Description of the task: Copy exactly the stretch of data below from the line with "(** * Direct-to-storage" through the line with "(** [s.split(sep)] for", including both of those lines.

*-*-*

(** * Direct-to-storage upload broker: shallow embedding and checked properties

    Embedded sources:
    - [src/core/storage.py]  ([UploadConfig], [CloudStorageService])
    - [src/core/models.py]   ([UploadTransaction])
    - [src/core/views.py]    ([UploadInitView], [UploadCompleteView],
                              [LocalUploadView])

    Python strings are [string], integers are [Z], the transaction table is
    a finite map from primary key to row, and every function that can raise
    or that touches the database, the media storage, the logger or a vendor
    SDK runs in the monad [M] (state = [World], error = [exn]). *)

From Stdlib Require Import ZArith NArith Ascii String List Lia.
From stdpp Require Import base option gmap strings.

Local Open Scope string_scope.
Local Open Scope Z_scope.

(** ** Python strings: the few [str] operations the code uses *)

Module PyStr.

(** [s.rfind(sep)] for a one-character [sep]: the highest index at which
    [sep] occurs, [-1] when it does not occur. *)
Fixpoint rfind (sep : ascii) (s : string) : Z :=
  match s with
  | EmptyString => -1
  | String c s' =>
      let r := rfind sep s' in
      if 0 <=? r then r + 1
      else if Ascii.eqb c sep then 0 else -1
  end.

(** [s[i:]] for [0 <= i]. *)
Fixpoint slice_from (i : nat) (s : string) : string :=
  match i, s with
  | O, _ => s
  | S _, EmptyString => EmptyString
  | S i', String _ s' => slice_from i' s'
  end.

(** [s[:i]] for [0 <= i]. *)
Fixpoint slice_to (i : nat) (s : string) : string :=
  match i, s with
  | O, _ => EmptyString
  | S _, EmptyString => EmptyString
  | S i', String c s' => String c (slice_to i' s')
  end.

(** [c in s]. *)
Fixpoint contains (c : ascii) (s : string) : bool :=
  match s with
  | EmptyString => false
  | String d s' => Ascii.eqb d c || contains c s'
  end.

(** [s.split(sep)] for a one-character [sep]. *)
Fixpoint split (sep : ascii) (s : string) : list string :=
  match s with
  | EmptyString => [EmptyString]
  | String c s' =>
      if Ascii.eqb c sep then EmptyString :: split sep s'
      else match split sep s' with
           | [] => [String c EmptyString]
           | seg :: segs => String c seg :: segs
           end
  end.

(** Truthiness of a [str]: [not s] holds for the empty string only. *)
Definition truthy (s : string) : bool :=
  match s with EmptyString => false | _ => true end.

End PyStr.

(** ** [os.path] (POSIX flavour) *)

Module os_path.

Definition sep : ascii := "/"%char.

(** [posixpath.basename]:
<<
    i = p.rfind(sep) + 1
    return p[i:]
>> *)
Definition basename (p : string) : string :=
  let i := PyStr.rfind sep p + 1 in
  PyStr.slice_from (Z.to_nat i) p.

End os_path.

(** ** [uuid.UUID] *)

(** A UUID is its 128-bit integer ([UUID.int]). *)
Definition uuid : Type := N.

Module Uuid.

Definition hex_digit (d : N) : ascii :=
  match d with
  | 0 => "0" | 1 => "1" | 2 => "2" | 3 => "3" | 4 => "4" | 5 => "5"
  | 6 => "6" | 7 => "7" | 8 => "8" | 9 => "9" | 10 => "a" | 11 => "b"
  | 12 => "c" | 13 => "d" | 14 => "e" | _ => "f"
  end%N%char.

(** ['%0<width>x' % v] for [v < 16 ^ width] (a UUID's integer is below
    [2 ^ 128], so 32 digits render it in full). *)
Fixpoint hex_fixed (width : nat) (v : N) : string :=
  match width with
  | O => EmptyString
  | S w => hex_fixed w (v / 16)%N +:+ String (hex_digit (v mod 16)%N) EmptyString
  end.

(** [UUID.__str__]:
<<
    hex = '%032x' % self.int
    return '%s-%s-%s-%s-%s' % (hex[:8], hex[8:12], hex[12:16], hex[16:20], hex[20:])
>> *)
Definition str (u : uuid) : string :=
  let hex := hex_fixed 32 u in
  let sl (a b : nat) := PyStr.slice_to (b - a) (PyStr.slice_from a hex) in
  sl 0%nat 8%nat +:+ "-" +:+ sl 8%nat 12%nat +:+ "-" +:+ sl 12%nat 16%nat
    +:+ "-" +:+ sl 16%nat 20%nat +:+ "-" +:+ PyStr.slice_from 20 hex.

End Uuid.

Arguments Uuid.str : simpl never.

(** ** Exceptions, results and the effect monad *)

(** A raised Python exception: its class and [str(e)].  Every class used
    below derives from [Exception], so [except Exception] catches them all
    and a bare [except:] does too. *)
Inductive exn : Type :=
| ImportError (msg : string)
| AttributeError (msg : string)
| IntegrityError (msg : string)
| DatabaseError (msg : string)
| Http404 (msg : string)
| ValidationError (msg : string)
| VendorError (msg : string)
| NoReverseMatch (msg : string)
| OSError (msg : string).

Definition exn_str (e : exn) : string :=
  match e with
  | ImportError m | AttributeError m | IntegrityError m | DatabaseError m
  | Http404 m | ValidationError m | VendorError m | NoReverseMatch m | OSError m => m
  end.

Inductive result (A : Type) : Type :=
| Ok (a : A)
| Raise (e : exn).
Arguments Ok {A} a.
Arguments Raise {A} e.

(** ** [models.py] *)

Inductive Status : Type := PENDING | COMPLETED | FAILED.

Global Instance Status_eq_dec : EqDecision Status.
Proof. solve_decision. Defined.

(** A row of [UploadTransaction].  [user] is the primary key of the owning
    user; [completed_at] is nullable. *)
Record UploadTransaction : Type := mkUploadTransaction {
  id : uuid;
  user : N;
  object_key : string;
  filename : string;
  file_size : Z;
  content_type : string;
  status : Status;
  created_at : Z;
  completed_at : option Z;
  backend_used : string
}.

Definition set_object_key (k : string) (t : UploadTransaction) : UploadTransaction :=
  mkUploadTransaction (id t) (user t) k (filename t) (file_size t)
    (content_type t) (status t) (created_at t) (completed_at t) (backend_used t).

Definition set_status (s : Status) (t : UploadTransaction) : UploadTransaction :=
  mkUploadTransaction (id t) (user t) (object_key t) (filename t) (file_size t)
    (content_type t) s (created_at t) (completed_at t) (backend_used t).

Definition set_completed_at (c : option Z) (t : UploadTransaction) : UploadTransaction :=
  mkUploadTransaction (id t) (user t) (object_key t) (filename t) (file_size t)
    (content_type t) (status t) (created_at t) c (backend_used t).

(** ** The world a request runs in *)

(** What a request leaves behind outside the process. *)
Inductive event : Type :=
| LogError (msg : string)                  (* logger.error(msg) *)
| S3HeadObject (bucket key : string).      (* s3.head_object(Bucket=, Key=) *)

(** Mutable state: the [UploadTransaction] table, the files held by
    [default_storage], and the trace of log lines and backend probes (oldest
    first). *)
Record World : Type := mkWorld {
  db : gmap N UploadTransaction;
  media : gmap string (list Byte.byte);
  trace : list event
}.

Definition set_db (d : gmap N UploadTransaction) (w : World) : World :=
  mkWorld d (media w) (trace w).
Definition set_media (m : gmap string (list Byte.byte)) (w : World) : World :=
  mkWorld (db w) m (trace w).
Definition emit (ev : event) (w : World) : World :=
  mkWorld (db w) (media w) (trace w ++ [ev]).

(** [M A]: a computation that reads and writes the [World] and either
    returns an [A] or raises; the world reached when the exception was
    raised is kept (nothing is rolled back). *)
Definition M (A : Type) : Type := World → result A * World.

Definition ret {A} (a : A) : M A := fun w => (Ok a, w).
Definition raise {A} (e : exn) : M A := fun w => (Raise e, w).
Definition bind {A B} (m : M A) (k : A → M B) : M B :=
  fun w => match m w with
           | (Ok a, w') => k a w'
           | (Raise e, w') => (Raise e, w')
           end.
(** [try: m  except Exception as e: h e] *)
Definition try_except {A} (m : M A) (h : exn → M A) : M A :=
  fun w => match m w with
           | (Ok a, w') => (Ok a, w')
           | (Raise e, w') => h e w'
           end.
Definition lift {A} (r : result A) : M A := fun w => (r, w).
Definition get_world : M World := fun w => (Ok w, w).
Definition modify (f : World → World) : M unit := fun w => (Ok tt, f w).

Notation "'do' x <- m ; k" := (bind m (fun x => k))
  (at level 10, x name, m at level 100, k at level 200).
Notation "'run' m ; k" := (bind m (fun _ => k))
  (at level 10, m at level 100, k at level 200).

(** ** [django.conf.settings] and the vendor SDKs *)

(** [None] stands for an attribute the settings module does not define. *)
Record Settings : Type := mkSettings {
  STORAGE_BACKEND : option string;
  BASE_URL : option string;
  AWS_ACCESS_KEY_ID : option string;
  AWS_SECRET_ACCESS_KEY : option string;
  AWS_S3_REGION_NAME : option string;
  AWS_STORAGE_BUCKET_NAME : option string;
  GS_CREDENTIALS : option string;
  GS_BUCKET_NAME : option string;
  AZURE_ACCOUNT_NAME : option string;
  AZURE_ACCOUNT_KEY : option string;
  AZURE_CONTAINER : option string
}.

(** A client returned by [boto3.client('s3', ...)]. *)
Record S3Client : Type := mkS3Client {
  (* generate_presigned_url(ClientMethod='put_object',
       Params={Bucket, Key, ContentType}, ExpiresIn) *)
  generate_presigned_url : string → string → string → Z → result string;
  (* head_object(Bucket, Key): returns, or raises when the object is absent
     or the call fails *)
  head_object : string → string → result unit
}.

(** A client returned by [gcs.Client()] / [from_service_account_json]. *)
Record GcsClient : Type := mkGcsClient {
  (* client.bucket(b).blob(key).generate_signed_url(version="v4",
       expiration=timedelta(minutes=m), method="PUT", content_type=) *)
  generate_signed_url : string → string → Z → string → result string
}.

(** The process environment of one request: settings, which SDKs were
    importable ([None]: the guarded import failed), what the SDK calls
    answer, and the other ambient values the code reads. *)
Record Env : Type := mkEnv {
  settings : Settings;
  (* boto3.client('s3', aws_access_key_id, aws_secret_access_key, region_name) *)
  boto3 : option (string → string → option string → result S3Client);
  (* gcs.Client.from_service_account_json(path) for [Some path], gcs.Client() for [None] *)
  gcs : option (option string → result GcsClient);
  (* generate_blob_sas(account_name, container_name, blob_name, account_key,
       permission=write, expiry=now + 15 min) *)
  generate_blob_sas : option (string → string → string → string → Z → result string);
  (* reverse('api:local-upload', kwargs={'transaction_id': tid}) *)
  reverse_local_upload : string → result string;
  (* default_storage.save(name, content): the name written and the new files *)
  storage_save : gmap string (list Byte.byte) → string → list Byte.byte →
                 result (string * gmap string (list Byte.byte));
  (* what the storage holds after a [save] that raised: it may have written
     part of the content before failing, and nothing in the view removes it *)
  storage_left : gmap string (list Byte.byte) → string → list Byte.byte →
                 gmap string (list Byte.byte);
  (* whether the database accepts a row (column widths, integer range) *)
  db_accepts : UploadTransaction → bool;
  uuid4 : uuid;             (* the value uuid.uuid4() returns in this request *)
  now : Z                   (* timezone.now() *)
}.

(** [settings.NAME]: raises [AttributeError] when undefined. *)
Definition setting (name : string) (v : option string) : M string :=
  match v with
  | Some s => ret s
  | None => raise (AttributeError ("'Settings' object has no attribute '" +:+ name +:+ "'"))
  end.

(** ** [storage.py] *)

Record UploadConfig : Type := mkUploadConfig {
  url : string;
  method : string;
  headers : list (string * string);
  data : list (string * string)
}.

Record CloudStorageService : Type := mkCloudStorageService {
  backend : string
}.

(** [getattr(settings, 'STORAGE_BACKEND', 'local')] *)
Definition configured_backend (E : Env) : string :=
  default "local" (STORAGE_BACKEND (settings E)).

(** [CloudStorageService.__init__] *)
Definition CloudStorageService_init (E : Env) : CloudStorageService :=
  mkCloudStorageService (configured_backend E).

*-*-*

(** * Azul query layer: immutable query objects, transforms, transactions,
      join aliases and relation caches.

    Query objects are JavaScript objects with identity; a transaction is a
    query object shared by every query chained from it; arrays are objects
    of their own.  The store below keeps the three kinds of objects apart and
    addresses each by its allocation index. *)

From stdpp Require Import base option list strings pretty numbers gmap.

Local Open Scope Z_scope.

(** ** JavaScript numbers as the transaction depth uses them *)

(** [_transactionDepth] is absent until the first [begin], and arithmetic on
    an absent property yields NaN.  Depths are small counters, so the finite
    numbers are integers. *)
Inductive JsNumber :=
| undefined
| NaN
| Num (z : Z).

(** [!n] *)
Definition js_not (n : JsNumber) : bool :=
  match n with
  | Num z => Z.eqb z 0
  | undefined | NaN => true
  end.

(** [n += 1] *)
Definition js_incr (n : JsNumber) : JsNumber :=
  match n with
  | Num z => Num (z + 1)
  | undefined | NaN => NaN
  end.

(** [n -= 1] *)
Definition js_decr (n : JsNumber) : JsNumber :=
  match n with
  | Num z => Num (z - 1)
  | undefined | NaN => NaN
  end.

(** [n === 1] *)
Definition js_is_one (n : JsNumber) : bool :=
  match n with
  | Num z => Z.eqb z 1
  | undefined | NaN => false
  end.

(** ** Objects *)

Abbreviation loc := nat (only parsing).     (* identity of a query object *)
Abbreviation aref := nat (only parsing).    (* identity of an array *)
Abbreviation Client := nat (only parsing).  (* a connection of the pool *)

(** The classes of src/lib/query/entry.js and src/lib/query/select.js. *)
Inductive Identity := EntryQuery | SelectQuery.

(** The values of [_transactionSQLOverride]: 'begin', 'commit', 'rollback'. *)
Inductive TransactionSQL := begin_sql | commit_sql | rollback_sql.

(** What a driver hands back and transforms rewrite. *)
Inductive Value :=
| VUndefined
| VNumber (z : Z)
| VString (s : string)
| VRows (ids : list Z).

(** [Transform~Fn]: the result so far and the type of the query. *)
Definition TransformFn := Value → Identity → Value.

*-*-*

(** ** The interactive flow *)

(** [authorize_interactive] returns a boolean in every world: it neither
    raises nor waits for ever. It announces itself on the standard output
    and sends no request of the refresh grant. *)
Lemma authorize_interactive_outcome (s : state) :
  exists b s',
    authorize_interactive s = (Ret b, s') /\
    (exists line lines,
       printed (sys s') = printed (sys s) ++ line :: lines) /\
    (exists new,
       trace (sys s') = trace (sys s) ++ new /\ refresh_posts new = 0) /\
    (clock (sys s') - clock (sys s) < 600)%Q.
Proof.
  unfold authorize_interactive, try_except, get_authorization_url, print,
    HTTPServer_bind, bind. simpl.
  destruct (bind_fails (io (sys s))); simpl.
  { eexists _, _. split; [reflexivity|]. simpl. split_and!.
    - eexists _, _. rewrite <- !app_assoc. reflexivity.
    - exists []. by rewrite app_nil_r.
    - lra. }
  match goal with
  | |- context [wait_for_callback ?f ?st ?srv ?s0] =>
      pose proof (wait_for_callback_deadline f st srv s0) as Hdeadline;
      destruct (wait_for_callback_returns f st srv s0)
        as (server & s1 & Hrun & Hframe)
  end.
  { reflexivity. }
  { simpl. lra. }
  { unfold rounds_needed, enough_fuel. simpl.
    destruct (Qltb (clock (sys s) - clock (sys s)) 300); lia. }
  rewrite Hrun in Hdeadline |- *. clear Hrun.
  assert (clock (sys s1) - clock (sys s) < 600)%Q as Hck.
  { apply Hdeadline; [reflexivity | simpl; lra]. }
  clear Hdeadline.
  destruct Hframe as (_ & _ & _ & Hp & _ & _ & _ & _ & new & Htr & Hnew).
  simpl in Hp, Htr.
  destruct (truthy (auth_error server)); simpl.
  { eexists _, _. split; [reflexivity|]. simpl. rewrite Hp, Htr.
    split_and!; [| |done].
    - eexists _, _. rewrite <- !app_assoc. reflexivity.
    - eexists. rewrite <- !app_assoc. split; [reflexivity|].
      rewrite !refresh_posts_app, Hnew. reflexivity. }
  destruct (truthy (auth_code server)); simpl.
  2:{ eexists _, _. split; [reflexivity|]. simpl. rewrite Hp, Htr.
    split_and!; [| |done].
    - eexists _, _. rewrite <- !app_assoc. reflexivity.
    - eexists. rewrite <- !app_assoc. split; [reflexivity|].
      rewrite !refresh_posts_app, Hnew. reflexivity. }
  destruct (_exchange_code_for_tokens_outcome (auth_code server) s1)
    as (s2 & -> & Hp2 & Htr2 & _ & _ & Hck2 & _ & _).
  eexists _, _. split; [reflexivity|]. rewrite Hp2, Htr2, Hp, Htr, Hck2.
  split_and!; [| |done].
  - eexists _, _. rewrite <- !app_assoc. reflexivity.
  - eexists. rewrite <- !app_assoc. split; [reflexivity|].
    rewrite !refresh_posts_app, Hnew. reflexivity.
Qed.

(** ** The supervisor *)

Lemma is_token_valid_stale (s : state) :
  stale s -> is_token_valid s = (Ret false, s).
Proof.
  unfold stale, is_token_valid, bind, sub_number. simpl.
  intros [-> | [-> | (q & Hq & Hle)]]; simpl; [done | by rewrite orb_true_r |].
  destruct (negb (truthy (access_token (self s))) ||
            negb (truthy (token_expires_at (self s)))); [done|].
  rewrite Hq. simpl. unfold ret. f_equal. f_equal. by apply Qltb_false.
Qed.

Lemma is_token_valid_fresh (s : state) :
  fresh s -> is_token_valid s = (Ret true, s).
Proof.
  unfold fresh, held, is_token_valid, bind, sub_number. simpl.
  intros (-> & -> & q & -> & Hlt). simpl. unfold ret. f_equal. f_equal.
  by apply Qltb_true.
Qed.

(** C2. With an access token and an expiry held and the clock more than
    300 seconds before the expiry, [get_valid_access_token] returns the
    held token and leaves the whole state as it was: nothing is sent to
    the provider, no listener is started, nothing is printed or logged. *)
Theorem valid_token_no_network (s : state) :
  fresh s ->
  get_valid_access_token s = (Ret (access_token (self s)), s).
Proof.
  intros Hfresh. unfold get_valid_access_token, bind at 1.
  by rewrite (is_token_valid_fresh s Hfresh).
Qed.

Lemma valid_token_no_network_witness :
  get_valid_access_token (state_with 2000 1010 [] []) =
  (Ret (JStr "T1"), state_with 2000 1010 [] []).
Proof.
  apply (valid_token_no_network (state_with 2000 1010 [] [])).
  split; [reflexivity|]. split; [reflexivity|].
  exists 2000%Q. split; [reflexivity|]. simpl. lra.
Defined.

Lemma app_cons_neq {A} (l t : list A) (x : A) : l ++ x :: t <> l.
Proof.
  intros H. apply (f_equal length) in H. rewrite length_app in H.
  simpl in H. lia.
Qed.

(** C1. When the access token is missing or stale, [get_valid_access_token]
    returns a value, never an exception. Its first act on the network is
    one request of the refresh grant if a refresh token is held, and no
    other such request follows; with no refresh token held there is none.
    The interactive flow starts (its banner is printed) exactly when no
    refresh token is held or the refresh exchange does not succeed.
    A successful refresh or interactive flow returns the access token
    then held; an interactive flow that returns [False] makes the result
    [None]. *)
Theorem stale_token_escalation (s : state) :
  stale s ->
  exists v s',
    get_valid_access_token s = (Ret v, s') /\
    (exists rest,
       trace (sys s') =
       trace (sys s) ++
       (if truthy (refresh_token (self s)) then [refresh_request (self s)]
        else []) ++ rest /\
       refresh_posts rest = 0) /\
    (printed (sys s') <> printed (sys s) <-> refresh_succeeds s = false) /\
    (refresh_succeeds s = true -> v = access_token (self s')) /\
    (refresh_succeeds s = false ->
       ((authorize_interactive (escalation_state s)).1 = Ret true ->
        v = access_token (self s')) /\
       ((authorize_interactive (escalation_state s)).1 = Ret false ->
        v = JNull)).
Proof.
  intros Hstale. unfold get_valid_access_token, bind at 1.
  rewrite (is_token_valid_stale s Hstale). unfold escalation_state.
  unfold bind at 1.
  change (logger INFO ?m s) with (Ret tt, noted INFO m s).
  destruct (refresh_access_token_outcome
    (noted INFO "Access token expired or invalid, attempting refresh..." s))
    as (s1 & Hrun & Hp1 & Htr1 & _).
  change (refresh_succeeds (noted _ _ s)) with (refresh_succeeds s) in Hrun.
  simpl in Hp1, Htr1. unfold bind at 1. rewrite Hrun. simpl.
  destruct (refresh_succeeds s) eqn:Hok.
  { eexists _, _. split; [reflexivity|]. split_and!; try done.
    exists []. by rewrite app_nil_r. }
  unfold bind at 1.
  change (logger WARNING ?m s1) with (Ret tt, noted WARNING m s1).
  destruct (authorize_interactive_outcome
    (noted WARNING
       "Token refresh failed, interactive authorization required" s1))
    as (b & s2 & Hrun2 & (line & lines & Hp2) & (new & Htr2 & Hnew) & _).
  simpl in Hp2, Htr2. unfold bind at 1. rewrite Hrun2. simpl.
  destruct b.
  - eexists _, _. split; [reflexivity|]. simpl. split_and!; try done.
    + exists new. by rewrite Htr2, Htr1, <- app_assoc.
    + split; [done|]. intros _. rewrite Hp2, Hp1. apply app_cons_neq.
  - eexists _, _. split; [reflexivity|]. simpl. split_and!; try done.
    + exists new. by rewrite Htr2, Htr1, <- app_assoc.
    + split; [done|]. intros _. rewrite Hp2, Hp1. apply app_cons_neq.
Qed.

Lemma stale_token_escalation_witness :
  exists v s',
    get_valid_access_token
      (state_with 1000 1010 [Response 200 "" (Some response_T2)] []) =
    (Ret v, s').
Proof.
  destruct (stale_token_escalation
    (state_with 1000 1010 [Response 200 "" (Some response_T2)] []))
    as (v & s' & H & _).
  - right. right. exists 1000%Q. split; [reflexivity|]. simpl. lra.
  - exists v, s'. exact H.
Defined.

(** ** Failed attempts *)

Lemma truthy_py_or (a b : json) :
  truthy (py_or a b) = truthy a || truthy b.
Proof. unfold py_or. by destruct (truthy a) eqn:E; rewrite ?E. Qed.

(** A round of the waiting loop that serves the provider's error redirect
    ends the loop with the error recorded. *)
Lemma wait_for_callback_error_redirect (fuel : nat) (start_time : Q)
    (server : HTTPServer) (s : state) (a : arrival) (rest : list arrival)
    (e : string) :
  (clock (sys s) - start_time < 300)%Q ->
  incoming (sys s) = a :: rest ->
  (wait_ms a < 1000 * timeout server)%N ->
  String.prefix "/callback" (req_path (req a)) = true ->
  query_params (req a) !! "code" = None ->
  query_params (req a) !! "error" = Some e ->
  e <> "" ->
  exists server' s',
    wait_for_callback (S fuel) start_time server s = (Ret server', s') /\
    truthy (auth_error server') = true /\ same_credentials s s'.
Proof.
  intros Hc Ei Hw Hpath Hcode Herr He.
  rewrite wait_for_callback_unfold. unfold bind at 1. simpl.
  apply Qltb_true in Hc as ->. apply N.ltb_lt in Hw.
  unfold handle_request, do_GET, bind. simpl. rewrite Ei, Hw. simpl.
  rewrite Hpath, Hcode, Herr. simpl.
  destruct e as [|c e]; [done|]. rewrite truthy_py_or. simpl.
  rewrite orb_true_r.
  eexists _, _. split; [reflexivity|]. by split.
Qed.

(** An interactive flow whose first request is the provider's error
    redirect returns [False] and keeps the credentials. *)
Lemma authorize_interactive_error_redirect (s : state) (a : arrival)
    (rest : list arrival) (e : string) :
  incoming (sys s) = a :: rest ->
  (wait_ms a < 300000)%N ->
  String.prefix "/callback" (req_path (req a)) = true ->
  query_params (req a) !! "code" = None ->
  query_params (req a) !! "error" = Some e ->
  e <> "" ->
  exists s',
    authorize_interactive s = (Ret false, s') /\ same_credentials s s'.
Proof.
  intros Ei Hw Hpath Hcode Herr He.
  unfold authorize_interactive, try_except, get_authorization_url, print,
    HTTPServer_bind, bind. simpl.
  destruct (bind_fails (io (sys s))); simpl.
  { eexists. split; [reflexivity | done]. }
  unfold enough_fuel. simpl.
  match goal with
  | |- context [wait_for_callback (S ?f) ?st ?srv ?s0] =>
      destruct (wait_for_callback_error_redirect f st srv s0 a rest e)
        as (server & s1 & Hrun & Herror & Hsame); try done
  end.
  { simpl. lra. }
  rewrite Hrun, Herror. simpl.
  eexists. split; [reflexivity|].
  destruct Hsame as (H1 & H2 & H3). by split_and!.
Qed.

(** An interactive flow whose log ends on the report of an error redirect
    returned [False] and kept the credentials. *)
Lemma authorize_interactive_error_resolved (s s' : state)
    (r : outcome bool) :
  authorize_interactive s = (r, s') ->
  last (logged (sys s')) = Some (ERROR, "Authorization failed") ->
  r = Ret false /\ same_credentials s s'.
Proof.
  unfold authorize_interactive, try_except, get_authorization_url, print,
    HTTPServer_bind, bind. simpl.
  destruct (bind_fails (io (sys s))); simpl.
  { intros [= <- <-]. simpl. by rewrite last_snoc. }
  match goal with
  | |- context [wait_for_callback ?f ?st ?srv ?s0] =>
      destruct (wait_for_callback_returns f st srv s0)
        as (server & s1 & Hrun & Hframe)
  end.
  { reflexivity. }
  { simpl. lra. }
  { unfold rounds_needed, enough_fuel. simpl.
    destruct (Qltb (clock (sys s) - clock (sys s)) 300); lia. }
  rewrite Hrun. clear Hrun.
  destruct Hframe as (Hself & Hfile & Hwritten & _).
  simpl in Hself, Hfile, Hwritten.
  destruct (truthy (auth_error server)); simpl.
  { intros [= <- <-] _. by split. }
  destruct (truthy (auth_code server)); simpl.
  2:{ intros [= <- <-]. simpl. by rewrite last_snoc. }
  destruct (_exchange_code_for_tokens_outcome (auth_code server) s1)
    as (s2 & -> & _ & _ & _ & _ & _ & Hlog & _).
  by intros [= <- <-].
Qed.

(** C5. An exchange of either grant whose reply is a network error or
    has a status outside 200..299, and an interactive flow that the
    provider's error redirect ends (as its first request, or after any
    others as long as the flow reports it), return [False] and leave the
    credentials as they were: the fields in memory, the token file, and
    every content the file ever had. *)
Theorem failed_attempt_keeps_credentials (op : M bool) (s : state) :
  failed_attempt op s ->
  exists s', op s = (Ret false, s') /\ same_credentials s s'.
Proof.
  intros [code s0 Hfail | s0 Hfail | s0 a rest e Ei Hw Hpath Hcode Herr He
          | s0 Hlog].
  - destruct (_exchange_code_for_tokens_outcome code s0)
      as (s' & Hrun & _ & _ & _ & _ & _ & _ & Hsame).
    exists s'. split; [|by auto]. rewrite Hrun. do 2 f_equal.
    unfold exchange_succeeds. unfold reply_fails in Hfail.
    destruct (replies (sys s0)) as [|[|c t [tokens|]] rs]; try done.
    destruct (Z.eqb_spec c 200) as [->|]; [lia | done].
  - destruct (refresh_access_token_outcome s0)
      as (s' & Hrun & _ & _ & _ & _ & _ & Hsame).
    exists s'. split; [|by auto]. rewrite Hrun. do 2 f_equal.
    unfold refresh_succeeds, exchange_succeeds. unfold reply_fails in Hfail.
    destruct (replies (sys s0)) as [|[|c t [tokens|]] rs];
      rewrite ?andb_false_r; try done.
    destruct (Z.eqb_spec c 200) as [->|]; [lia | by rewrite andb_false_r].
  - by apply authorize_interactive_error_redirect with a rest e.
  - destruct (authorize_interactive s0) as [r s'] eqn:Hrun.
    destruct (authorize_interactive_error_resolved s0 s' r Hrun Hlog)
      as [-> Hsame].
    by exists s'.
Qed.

*-*-*

Problem solution:
(** * Direct-to-storage upload broker: shallow embedding and checked properties

    Embedded sources:
    - [src/core/storage.py]  ([UploadConfig], [CloudStorageService])
    - [src/core/models.py]   ([UploadTransaction])
    - [src/core/views.py]    ([UploadInitView], [UploadCompleteView],
                              [LocalUploadView])

    Python strings are [string], integers are [Z], the transaction table is
    a finite map from primary key to row, and every function that can raise
    or that touches the database, the media storage, the logger or a vendor
    SDK runs in the monad [M] (state = [World], error = [exn]). *)

From Stdlib Require Import ZArith NArith Ascii String List Lia.
From stdpp Require Import base option gmap strings.

Local Open Scope string_scope.
Local Open Scope Z_scope.

(** ** Python strings: the few [str] operations the code uses *)

Module PyStr.

(** [s.rfind(sep)] for a one-character [sep]: the highest index at which
    [sep] occurs, [-1] when it does not occur. *)
Fixpoint rfind (sep : ascii) (s : string) : Z :=
  match s with
  | EmptyString => -1
  | String c s' =>
      let r := rfind sep s' in
      if 0 <=? r then r + 1
      else if Ascii.eqb c sep then 0 else -1
  end.

(** [s[i:]] for [0 <= i]. *)
Fixpoint slice_from (i : nat) (s : string) : string :=
  match i, s with
  | O, _ => s
  | S _, EmptyString => EmptyString
  | S i', String _ s' => slice_from i' s'
  end.

(** [s[:i]] for [0 <= i]. *)
Fixpoint slice_to (i : nat) (s : string) : string :=
  match i, s with
  | O, _ => EmptyString
  | S _, EmptyString => EmptyString
  | S i', String c s' => String c (slice_to i' s')
  end.

(** [c in s]. *)
Fixpoint contains (c : ascii) (s : string) : bool :=
  match s with
  | EmptyString => false
  | String d s' => Ascii.eqb d c || contains c s'
  end.

(** [s.split(sep)] for a one-character [sep]. *)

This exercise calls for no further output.